Schneider Electric recently appointed Prith Banerjee as chief technology officer to push the company's current trajectory from being just an industrial electronics, automation, and energy management supplier into a brave new world of smart industry, where operational technology (OT) is converging with information technology, driven by the Internet of Things.

Banerjee has spent time at HP Labs, working on sustainable data centers; ABB, where he examined energy management systems for buildings; and Accenture, focusing on the IoT. All of his accumulated knowledge, especially in energy and sustainability, will figure prominently in Schneider Electric's strategic thrust into IT/OT convergence.


Before all of that, Banerjee spent 22 years in academia, as head of the electrical engineering department at Northwestern University and then as a dean at U of I Chicago. His involvement in two software startups "changed my life. That's when I became passionate about building products," he said, which led his transition to industry.

Now, as CTO of Schneider Electric, Banerjee recently spoke with Design News one-on-one. He remarked, "Jean-Pascal (Tricoire, chairman and CEO) is taking the company to the forefront of technology in a space that is most important to the world. If you look at the problems facing the planet, like food and water, energy is at the core. These are societal issues, these are things that matter."

Looking to "mutualize" internal departments

One of the things Banerjee wants to look at in the $30 billion company with 170,000 employees and a $1.5 billion R&D budget is organizational structure, with an eye toward increased collaboration and improved ROI. In any R&D-driven organization, there is a need to deepen competency centers, maintain cohesive teams, and cross-pollinate knowledge. Indeed, the very promise of the IT/OT convergence that Banerjee cites as a key strategic imperative can be realized by breaking through functional silos that characterize so many companies and organizations.

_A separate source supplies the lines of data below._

(** [try: m  except Exception: handler]: [SystemExit] is not an
    [Exception] and passes through. *)
Definition try_except {X} (m : M (world B Q R) X) (handler : exn -> M (world B Q R) X)
  : M (world B Q R) X :=
  fun w => match m w with
           | (Ok x, w') => (Ok x, w')
           | (Raise (SystemExit c msg), w') => (Raise (SystemExit c msg), w')
           | (Raise e, w') => handler e w'
           end.

(** The answers of the service to a sequence of requests. *)
Fixpoint serve (api : Q -> R -> A * R) (qs : list Q) (r : R) : list A :=
  match qs with
  | [] => []
  | q :: qs' => let '(a, r') := api q r in a :: serve api qs' r'
  end.

(** The state of the service once it has answered them. *)
Fixpoint serve_state (api : Q -> R -> A * R) (qs : list Q) (r : R) : R :=
  match qs with
  | [] => r
  | q :: qs' => serve_state api qs' (snd (api q r))
  end.

(** The world after the requests [qs] were sent and answered. *)
Definition after (api : Q -> R -> A * R) (qs : list Q) (w : world B Q R)
  : world B Q R :=
  World (w_fs w) (w_builds w) (w_sent w ++ qs)%list (serve_state api qs (w_remote w)).

End World.

(** A computation that leaves what was sent so far in place: it can
    only add requests. *)
Definition extends {B Q R A} (m : M (world B Q R) A) : Prop :=
  forall w, exists l, w_sent (snd (m w)) = (w_sent w ++ l)%list.

(** A computation that keeps a relation between the world before and
    the world after. *)
Definition preserves {B Q R A} (I : world B Q R -> world B Q R -> Prop)
    (m : M (world B Q R) A) : Prop :=
  forall w, I w (snd (m w)).

(** The exceptions [except Exception] catches: all but [SystemExit]. *)
Definition caught (e : exn) : bool :=
  match e with SystemExit _ _ => false | _ => true end.

(** A computation that raises nothing but exceptions of a given kind. *)
Definition raises_only {W A} (P : exn -> Prop) (m : M W A) : Prop :=
  forall w e, fst (m w) = Raise e -> P e.

(** A test double for the hosting service: it answers with the canned
    responses in turn, and with [dflt] once they are used up. *)
Definition scripted {Q A : Type} (dflt : A) (q : Q) (canned : list A) : A * list A :=
  match canned with
  | [] => (dflt, [])
  | a :: rest => (a, rest)
  end.

Definition encode (s : string) : list Byte.byte :=
  map byte_of_ascii (list_ascii_of_string s).

(** ** [release.py]: the checksum generator *)

Module Checksum.

(** A file opened with [open(filepath, "rb")]: its bytes and the read
    position. *)
Record file_obj := FileObj { f_data : list Byte.byte; f_pos : nat }.

(** [f.read(n)]: up to [n] bytes from the position, which advances. *)
Definition read (n : nat) (f : file_obj) : list Byte.byte * file_obj :=
  let chunk := take n (drop (f_pos f) (f_data f)) in
  (chunk, FileObj (f_data f) (f_pos f + List.length chunk)).

(** [for byte_block in iter(lambda: f.read(4096), b""): update(byte_block)]:
    the loop ends at the first empty read. *)
Fixpoint read_loop (fuel : nat) (f : file_obj) (acc : SHA256.hasher) : SHA256.hasher :=
  match fuel with
  | O => acc
  | S fuel' =>
      let '(byte_block, f') := read 4096 f in
      match byte_block with
      | [] => acc
      | _ => read_loop fuel' f' (SHA256.update acc byte_block)
      end
  end.

(** [calculate_sha256(filepath)]. *)
Definition calculate_sha256 (m : gmap FS.path FS.node) (filepath : FS.path)
  : result string :=
  match m !! filepath with
  | Some (FS.File content) =>
      let sha256_hash := SHA256.new in
      let sha256_hash :=
        read_loop (S (List.length content)) (FileObj content 0) sha256_hash in
      Ok (SHA256.hexdigest sha256_hash)
  | Some FS.Dir => Raise (OSError "IsADirectoryError")
  | None => Raise (OSError "FileNotFoundError")
  end.

End Checksum.

(** ** [release.py]: the release manager *)

Module Release.

Definition REPO_OWNER : string := "claraverse-space".
Definition REPO_NAME : string := "ClaraCore".
Definition BUILD_DIR : string := "dist".

Record BuildTarget := Target {
  goos : string;
  goarch : string;
  filename : string;
  description : string
}.

Definition BUILD_TARGETS : list BuildTarget :=
  [ Target "linux" "amd64" "claracore-linux-amd64" "Linux x64";
    Target "linux" "arm64" "claracore-linux-arm64" "Linux ARM64";
    Target "darwin" "amd64" "claracore-darwin-amd64" "macOS Intel";
    Target "darwin" "arm64" "claracore-darwin-arm64" "macOS Apple Silicon";
    Target "windows" "amd64" "claracore-windows-amd64.exe" "Windows x64" ].

(** One entry of [built_binaries].  [size] is kept as the byte count;
    [get_file_size] only formats it. *)
Record binary_info := BinaryInfo {
  target : BuildTarget;
  path : FS.path;
  size : nat;
  sha256 : string
}.

(** The calls made through PyGithub. *)
Inductive call :=
| GetRepo (full_name : string)
| CreateGitRelease (tag name message : string) (draft prerelease : bool)
| UploadAsset (name content_type : string) (data : list Byte.byte).

(** What the machine and the operator provide. *)
Record host := Host {
  go_build : BuildTarget -> build_outcome;
  (** what [signtool] leaves in a Windows binary; the identity when no
      certificate or tool is configured or signing fails *)
  signtool : list Byte.byte -> list Byte.byte;
  prerequisites : bool;
  (** [generate_release_notes], a pure formatter *)
  release_notes : string -> list binary_info -> string;
  (** whether [Path.read_text()] can decode these bytes in the host's
      preferred encoding; it raises [UnicodeDecodeError] when it cannot *)
  text_decodes : list Byte.byte -> bool
}.

Inductive token_arg := Token (t : string) | TokenFile (f : FS.path).

Record args := Args {
  version : string;
  token : token_arg;
  draft : bool;
  build_only : bool
}.

(** The prerelease flag [create_github_release] computes. *)
Definition prerelease_of (version : string) : bool :=
  Py.contains version "alpha" || Py.contains version "beta" || Py.contains version "rc".

Definition checksum_line (binary : binary_info) : string :=
  sha256 binary ++ "  " ++ filename (target binary) ++ nl.

(** [checksums_content] as [create_github_release] builds it. *)
Definition checksums_content (version : string) (binaries : list binary_info) : string :=
  fold_left (fun acc binary => acc ++ checksum_line binary) binaries
            ("# SHA256 Checksums for ClaraCore " ++ version ++ nl ++ nl).

(** The manifest as the specification words it: one line per artifact,
    digest, two spaces, file name, and nothing else. *)
Definition spec_manifest (binaries : list binary_info) : string :=
  fold_left (fun acc binary => acc ++ checksum_line binary) binaries "".

(** What the compiler run of a target counts as: a success is a zero
    exit status together with an output file. *)
Definition compiled (h : host) (t : BuildTarget) : bool :=
  exit_ok (go_build h t) &&
  match wrote (go_build h t) with Some _ => true | None => false end.

(** The bytes a successful target leaves on disk, after signing. *)
Definition final_content (h : host) (t : BuildTarget) (b : list Byte.byte)
  : list Byte.byte :=
  if String.eqb (goos t) "windows" && Py.endswith (filename t) ".exe"
  then signtool h b else b.

(** The bytes the output file of a target holds once the loop body is
    through with it. *)
Definition artifact_bytes (h : host) (t : BuildTarget) : list Byte.byte :=
  match wrote (go_build h t) with
  | Some b => final_content h t b
  | None => []
  end.

(** The [binary_info] a successful target is recorded with. *)
Definition artifact (h : host) (build_path : FS.path) (t : BuildTarget)
  : option binary_info :=
  if compiled h t
  then Some (BinaryInfo t (build_path ++ [filename t])%list
                        (List.length (artifact_bytes h t))
                        (SHA256.hex (SHA256.sha256 (artifact_bytes h t))))
  else None.

(** Every binary of the list is a file on disk. *)
Definition all_files (m : gmap FS.path FS.node) (binaries : list binary_info) : Prop :=
  forall b, b ∈ binaries -> exists c, m !! path b = Some (FS.File c).

(** The upload request a built binary gives rise to. *)
Definition upload_call (m : gmap FS.path FS.node) (binary : binary_info) : call :=
  UploadAsset (filename (target binary)) "application/octet-stream"
    (match m !! path binary with Some (FS.File c) => c | _ => [] end).

Definition manifest_call (version : string) (binaries : list binary_info) : call :=
  UploadAsset "checksums.txt" "text/plain" (encode (checksums_content version binaries)).

(** The calls of a publication in which nothing fails. *)
Definition release_calls (h : host) (version : string) (draft : bool)
    (binaries : list binary_info) (m : gmap FS.path FS.node) : list call :=
  ([ GetRepo (REPO_OWNER ++ "/" ++ REPO_NAME);
     CreateGitRelease version ("ClaraCore " ++ version)
       (release_notes h version binaries) draft (prerelease_of version) ]
   ++ map (upload_call m) binaries
   ++ [ manifest_call version binaries ])%list.

(** The same calls, with the uploaded bytes read off the compiler's
    output rather than off the disk. *)
Definition built_upload (h : host) (binary : binary_info) : call :=
  UploadAsset (filename (target binary)) "application/octet-stream"
    (artifact_bytes h (target binary)).

Definition published (h : host) (version : string) (draft : bool)
    (binaries : list binary_info) : list call :=
  ([ GetRepo (REPO_OWNER ++ "/" ++ REPO_NAME);
     CreateGitRelease version ("ClaraCore " ++ version)
       (release_notes h version binaries) draft (prerelease_of version) ]
   ++ map (built_upload h) binaries
   ++ [ manifest_call version binaries ])%list.

(** [main] gets hold of a token: a non-empty one is given on the command
    line, or the token file is a regular file whose bytes decode. *)
Definition token_available (h : host) (m : gmap FS.path FS.node) (a : args) : bool :=
  match token a with
  | Token t => negb (String.eqb t "")
  | TokenFile f =>
      match m !! f with
      | Some (FS.File c) => text_decodes h c
      | _ => false
      end
  end.

Section Pipeline.
Context {R : Type}.
Variable h : host.
Variable api : call -> R -> result unit * R.

Local Abbreviation W := (world BuildTarget call R).

(** One PyGithub call; a failed call raises. *)
Definition github (c : call) : M W unit :=
  let* r := send api c in
  match r with
  | Ok _ => ret tt
  | Raise e => raise e
  end.

(** [run_command(cmd, env=env)] for the [go build] of one target: the
    compiler runs, may write the output file, and its exit status comes
    back as a boolean; nothing is raised. *)
Definition run_command (t : BuildTarget) (output_path : FS.path) : M W bool :=
  let* _ := log_build t in
  let o := go_build h t in
  let* _ := fs_update (fun m => Ok (match wrote o with
                                    | Some b => <[output_path := FS.File b]> m
                                    | None => m
                                    end)) in
  ret (exit_ok o).

(** [sign_windows_binary(binary_path)]: best effort, never an error. *)
Definition sign_windows_binary (binary_path : FS.path) : M W unit :=
  fs_update (fun m => Ok (match m !! binary_path with
                          | Some (FS.File c) =>
                              if Py.endswith (FS.name binary_path) ".exe"
                              then <[binary_path := FS.File (signtool h c)]> m
                              else m
                          | _ => m
                          end)).

Definition get_file_size (p : FS.path) : M W nat :=
  fs_query (fun m => match m !! p with
                     | Some (FS.File c) => Ok (List.length c)
                     | Some FS.Dir => Ok 0
                     | None => Raise (OSError "FileNotFoundError")
                     end).

(** The body of the [for target in BUILD_TARGETS] loop: [None] stands
    for [continue]. *)
Definition build_one (build_path : FS.path) (t : BuildTarget) : M W (option binary_info) :=
  let output_path := (build_path ++ [filename t])%list in
  let* success := run_command t output_path in
  if negb success then ret None
  else
    let* w := get in
    if negb (FS.exists_ (w_fs w) output_path) then ret None
    else
      let* _ := (if String.eqb (goos t) "windows"
                 then sign_windows_binary output_path else ret tt) in
      let* file_size := get_file_size output_path in
      let* sha := fs_query (fun m => Checksum.calculate_sha256 m output_path) in
      ret (Some (BinaryInfo t output_path file_size sha)).

Fixpoint build_loop (build_path : FS.path) (targets : list BuildTarget)
    (built_binaries : list binary_info) : M W (list binary_info) :=
  match targets with
  | [] => ret built_binaries
  | t :: targets' =>
      let* r := build_one build_path t in
      build_loop build_path targets'
        (match r with
         | Some binary => (built_binaries ++ [binary])%list
         | None => built_binaries
         end)
  end.
Definition Collect `{ArithHost} (index : PrimExpr) (input_iters : gmap Var Range)
    (predicate : PrimExpr) (require_bijective : bool) (analyzer : Analyzer)
    : result (list SplitExpr * Analyzer) :=
  let '(iter_sum_exprs, analyzer) :=
    DetectIterMap [Simplify analyzer index] input_iters predicate
                  require_bijective analyzer in
  match iter_sum_exprs with
  | [] => Ok ([], analyzer)
  | sum0 :: _ =>
      _ ← ICHECK (bool_decide (length iter_sum_exprs = 1));
      match sum0 with
      | IterSum [] _ => Ok ([], analyzer)
      | _ =>
          c ← VisitSum sum0 init;
          if failed_ c then Ok ([], analyzer) else Ok (exprs_ c, analyzer)
      end
  end.

End SplitExprCollector.

Import SplitExprCollector.

(** ** SuggestIndexMap *)

(** Step 1: the domains of the loop variables and their nesting positions
    ([i] is the position of the head of [loops]). *)
Fixpoint collect_loops (loops : list For) (i : nat)
    (input_iters : gmap Var Range) (var2id : gmap Var nat)
    : gmap Var Range * gmap Var nat :=
  match loops with
  | [] => (input_iters, var2id)
  | loop :: rest =>
      collect_loops rest (S i)
        (<[loop_var loop := FromMinExtent (loop_min loop) (loop_extent loop)]> input_iters)
        (emplace var2id (loop_var loop) i)
  end.

(** Step 2: the loop [for (int i = 0; i < ndim; ++i)] of [f_flatten_index],
    with [remaining = ndim - i]. *)
Fixpoint f_flatten_loop (strides indices : list PrimExpr) (i remaining : nat)
    (flatten_index : PrimExpr) : result PrimExpr :=
  match remaining with
  | 0 => Ok flatten_index
  | S remaining' =>
      stride ← array_get strides i;
      index ← array_get indices i;
      f_flatten_loop strides indices (S i) remaining'
        (Add flatten_index (Mul stride index))
  end.

Definition f_flatten_index (ndim : nat) (strides : list PrimExpr)
    (indices : list PrimExpr) : result PrimExpr :=
  f_flatten_loop strides indices 0 ndim (make_const 0).

(** Step 4: the comparator handed to [std::sort]. *)
Definition split_less (split_exprs : list SplitExpr) (var2id : gmap Var nat)
    (_a _b : nat) : result bool :=
  a ← vector_get split_exprs _a;
  b ← vector_get split_exprs _b;
  a_var_id ← map_at var2id (source a);
  b_var_id ← map_at var2id (source b);
  if negb (bool_decide (a_var_id = b_var_id)) then
    Ok (bool_decide (a_var_id < b_var_id))
  else
    Ok (bool_decide (lower_factor b < lower_factor a)%Z).
(* ===== verification/_CoqProject ===== *)
-Q . S2P
Prelude.v
GoLib.v
GoHeap.v
GoState.v
Common.v
HashShard.v
HashSegment.v
HashIndex.v
HashCompaction.v
HashSteps.v
HashRecovery.v
HashTheorems.v
HashConcurrent.v
LsmMemtable.v
LsmWal.v
LsmBloom.v
LsmSSTable.v
LsmLevels.v
LsmCompaction.v
LsmEngine.v
LsmTheorems.v
LsmIterator.v
BtVarint.v
BtPage.v
BtPageTyped.v
BtNode.v
BtWal.v
BtPager.v
BtRecency.v
BtCache.v
BtPages.v
BtSplit.v
BtMerge.v
BtTree.v
BtLeaf.v
BtTreeInv.v
BtInsert.v
BtRefine.v
BtRecovery.v
BtDurable.v
BtIterator.v
BtScan.v
BtLatch.v
BtFindings.v
BenchKeys.v
Bench.v
BenchTable.v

Schneider Electric has, for example, expertise in building switches and circuit breakers ranging from those in your basement fuse box to the massive ones used by utilities, as well as the intermediate-sized ones found in data centers. Banerjee sees opportunities to leverage the expertise across the company's various lines of business. In Schneider Electric's in-house jargon, that's called "mutualizing."

Organizational strategic alignment seems to be Banerjee's predisposition. Even back at HP Labs, he reportedly "allowed researchers to move more freely between projects."

Schneider Electric has 19 million product assets, ranging across circuit breakers, transformers, switchgears, panels, and power electronics, to name a few. All of these could potentially become smart in the IoT. Onboard devices could read voltages, current, temperatures and transmit them to the cloud, where they can be stored and analyzed.

Banerjee says he sees "great opportunities for collaboration and return on investment" in connected data analytics for the company's entire portfolio.